Auf der anderen Seite spielen Kevin Schöneberg und Emil Atlason den frischen Krohne frei, der mit der Flanke aber nichts anfangen kann (75.). Regensburgs Neuer, Steininger, bedient Kara, der Hoffmann im Strafraum serviert – Strebinger mit starker Reaktion und im Nachfassen (77.). Und auch Atlason kann sich in Szene setzen und versucht es mit einem Kunstheber von der Strafraumgrenze – deutlich rechts drüber.

Und dann auch noch ein Elfer

Aosman schickt Regensburgs letzten Joker Lienhard (für Hofrath) zum Stechen – der verpasst die Flanke aber ebenso wie Hesse, der wie paralysiert den Ball am kurzen Eck beim Auftropfen und Wegspringen zuguckt (80.). Das dicke Ende dann fünf Minuten vor Schluss. Lachheb checkt Piossek leicht im Strafraum, der lässt sich nicht bitten und fällt – hätte er ihn einfach nur abgeschirmt, der Pole hätte den Ball wohl kaum vor der Grundlinie bekommen (84.).

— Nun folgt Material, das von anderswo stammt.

(** * AI Voice Notes: the recording pipeline of [src/App.tsx]

    The source file holds two revisions of the [App] component.  Both are
    embedded here, each in a module of its own ([Rev1] for the first,
    [Rev2] for the second), over a shared prelude for the JavaScript
    built-ins they use and for the note store, which is the same in both.

    A React function component is a function from the committed state to
    a set of closures.  The model keeps that structure:
    - the [useState] cells are the record [Hooks], the [useRef] cells the
      record [Refs];
    - a handler installed on an object that outlives the render (a
      [MediaRecorder] callback, a timer) carries the values it closed
      over; the record button always runs the handler of the latest
      render;
    - an [async] function is cut at its [await]s: an invocation is stored
      with its closure and the stage it is suspended at, and is resumed by
      the event that settles the awaited promise;
    - every handler runs to its next suspension point without
      interruption (one thread), and the state setters it called are
      committed before the next event is handled;
    - [Date.now()] is an input: each event that reads the clock carries
      the readings;
    - the remote services, the file reader and [getUserMedia] are inputs
      too: the event that settles a promise carries its outcome.
    Times are integer milliseconds, strings are sequences of code units
    below 256.  The cleanup of the unmount effect and [formatDuration] are
    defined with the properties about them.  The markup, [copyToClipboard]
    and [formatTimestamp] are left out. *)

From Stdlib Require Import ZArith Lia Ascii String Strings.Byte.
From stdpp Require Import base decidable option list strings pretty.

Local Open Scope Z_scope.
Local Open Scope string_scope.
Local Open Scope list_scope.

(** ** JavaScript built-ins *)

Module Js.

(** Code units below 256 that [String.prototype.trim] strips: TAB, LF,
    VT, FF, CR, SPACE and NO-BREAK SPACE.  Strings are sequences of
    such code units. *)
Definition isWhiteSpace (c : ascii) : bool :=
  match c with
  | "009" | "010" | "011" | "012" | "013" | " " | "160" => true
  | _ => false
  end%char.

Fixpoint trimStart (s : string) : string :=
  match s with
  | String c s' => if isWhiteSpace c then trimStart s' else s
  | EmptyString => EmptyString
  end.

Definition trimEnd (s : string) : string :=
  String.rev (trimStart (String.rev s)).

Definition trim (s : string) : string := trimEnd (trimStart s).

(** A string in a condition: only the empty string is falsy. *)
Definition truthy (s : string) : bool :=
  match s with EmptyString => false | String _ _ => true end.

(** [Array.prototype.join]. *)
Fixpoint join (sep : string) (l : list string) : string :=
  match l with
  | [] => ""
  | [x] => x
  | x :: xs => (x ++ sep ++ join sep xs)%string
  end.

(** [Number.prototype.toString] on an integer. *)
Definition toString (n : Z) : string := pretty n.

(** [Math.floor(a / b)] on integers, [b] positive. *)
Definition floorDiv (a b : Z) : Z := a / b.

End Js.

(** ** Data shared by the two revisions *)

(** interface VoiceNote *)
Record VoiceNote := {
  note_id : string;
  note_text : string;
  note_timestamp : Z;
  note_duration : Z }.

(** An audio [Blob]: its bytes.  [new Blob(parts)] concatenates. *)
Definition Blob : Type := list byte.

Definition blob_size (b : Blob) : nat := length b.

Definition newBlob (parts : list Blob) : Blob := concat parts.

(** The two remote calls of [blink.ai], as they are issued. *)
Record GenerateRequest := {
  prompt : string;
  model : option string;
  maxTokens : Z }.

Inductive Effect :=
  | TranscribeAudio (audio : Blob) (language : string)
  | GenerateText (req : GenerateRequest)
  | ToastSuccess (msg : string)
  | ToastError (msg : string)
  | ConsoleError (msg : string).

(** How an awaited promise settles. *)
Inductive Outcome :=
  | Fulfilled (value : string)
  | Rejected.

(** How [getUserMedia] followed by [new MediaRecorder] goes. *)
Inductive MediaOutcome :=
  | Denied          (* getUserMedia rejects *)
  | Unsupported     (* the stream is granted, the MediaRecorder constructor throws *)
  | Granted.

Definition quote : string := String (ascii_of_nat 34) EmptyString.
Definition newline : string := String (ascii_of_nat 10) EmptyString.

Definition instructions : string :=
  "Please clean up and improve this transcribed text by making it more coherent and fixing any transcription errors. Keep the meaning intact but make it flow naturally as a single piece of text. Do not add any commentary, just return the improved text:".

(** The template literal passed as [prompt]. *)
Definition promptFor (combinedText : string) : string :=
  (instructions ++ newline ++ newline ++ quote ++ combinedText ++ quote)%string.

(** ** The note store *)

(** [prev => [newNote, ...prev]] *)
Definition insertNote (newNote : VoiceNote) (prev : list VoiceNote) : list VoiceNote :=
  newNote :: prev.

(** [prev => prev.filter(note => note.id !== id)] *)
Definition deleteNote (id : string) (prev : list VoiceNote) : list VoiceNote :=
  filter (λ note, note_id note ≠ id) prev.

(** The note built by [stopRecording]; the three clock readings are those
    of [duration], [id] and [timestamp], in the order the source takes
    them. *)
Definition makeNote (currentTranscript : string) (startTime : Z)
    (now_duration now_id now_timestamp : Z) : VoiceNote :=
  let duration := Js.floorDiv (now_duration - startTime) 1000 in
  {| note_id := Js.toString now_id;
     note_text := Js.trim currentTranscript;
     note_timestamp := now_timestamp;
     note_duration := duration |}.

(** The body of the [if (currentTranscript.trim())] of [stopRecording], as
    an update of the note list. *)
Definition saveNote (currentTranscript : string) (startTime : Z)
    (now_duration now_id now_timestamp : Z) (prev : list VoiceNote) : list VoiceNote :=
  if Js.truthy (Js.trim currentTranscript)
  then insertNote (makeNote currentTranscript startTime now_duration now_id now_timestamp) prev
  else prev.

So aber lässt sich Bischoff die Gelegenheit zum Doppelpack nicht entgehen – er versetzt Strebinger und lässt das Netz rechts oben rauschen, 3:0 (84.). Eine Konzessionsentscheidung, die Regensburg nichts mehr bringt: Auch Piossek wird mit Gelbrot vom Platz geschickt, nachdem er Aosman 30 Meter zentral zum Fall bringt – mit einer Fersenberührung (86.). Eine noch klarere Klatsche verhindert zuletzt Strebinger, der gegen Atlason auf dem Posten ist und sich immer noch nicht mit der Niederlage abfindet: Er treibt Steiniger zum allerletzten Konter, aber auch ihm gelingt kein Mutmacher mehr (90.).

Weiter alles drin?

„Wir haben 3:0 verloren“, knurrt Christian Brand für seine Verhältnisse gereizt, „da kann man ja nicht zufrieden sein, oder?“ Die Analyse falle ähnlich aus wie vergangene Woche: „Wir haben wieder unnötige individuelle Fehler gemacht wie vor dem 0:1.“ Ob er langsam die Lichter ausgehen sehe? „Um Gottes Willen nein“, weist der Jahn-Trainer jeden Gedanken an Resignation brüsk zurück. „Die Analyse ist ähnlich wie gegen Dresden –und weiter ist alles drin.“

Da kannte Brand womöglich noch nicht die Ergebnisse von den anderen Plätzen: Großaspach (17./26 Punkte) nach einem überraschenden 1:0-Auswärtssieg in Dresden (man kann gegen die Sachsen auch als Außenseiter die Null halten) und Dortmund (18./25) mit einem 1:1 gegen Spitzenreiter Bielefeld vergrößern den Abstand auf das Oberpfälzer Schlusslicht (20./19). Einzig Mainz (19./22) nach dem 1:2 in Cottbus hält Tuchfühlung mit ganz unten. Für Samstag, 14 Uhr, muss Brand jetzt wieder alle Optimismus-Register ziehen, um gegen Erfurt (7./46) einen Sieg herbeizureden.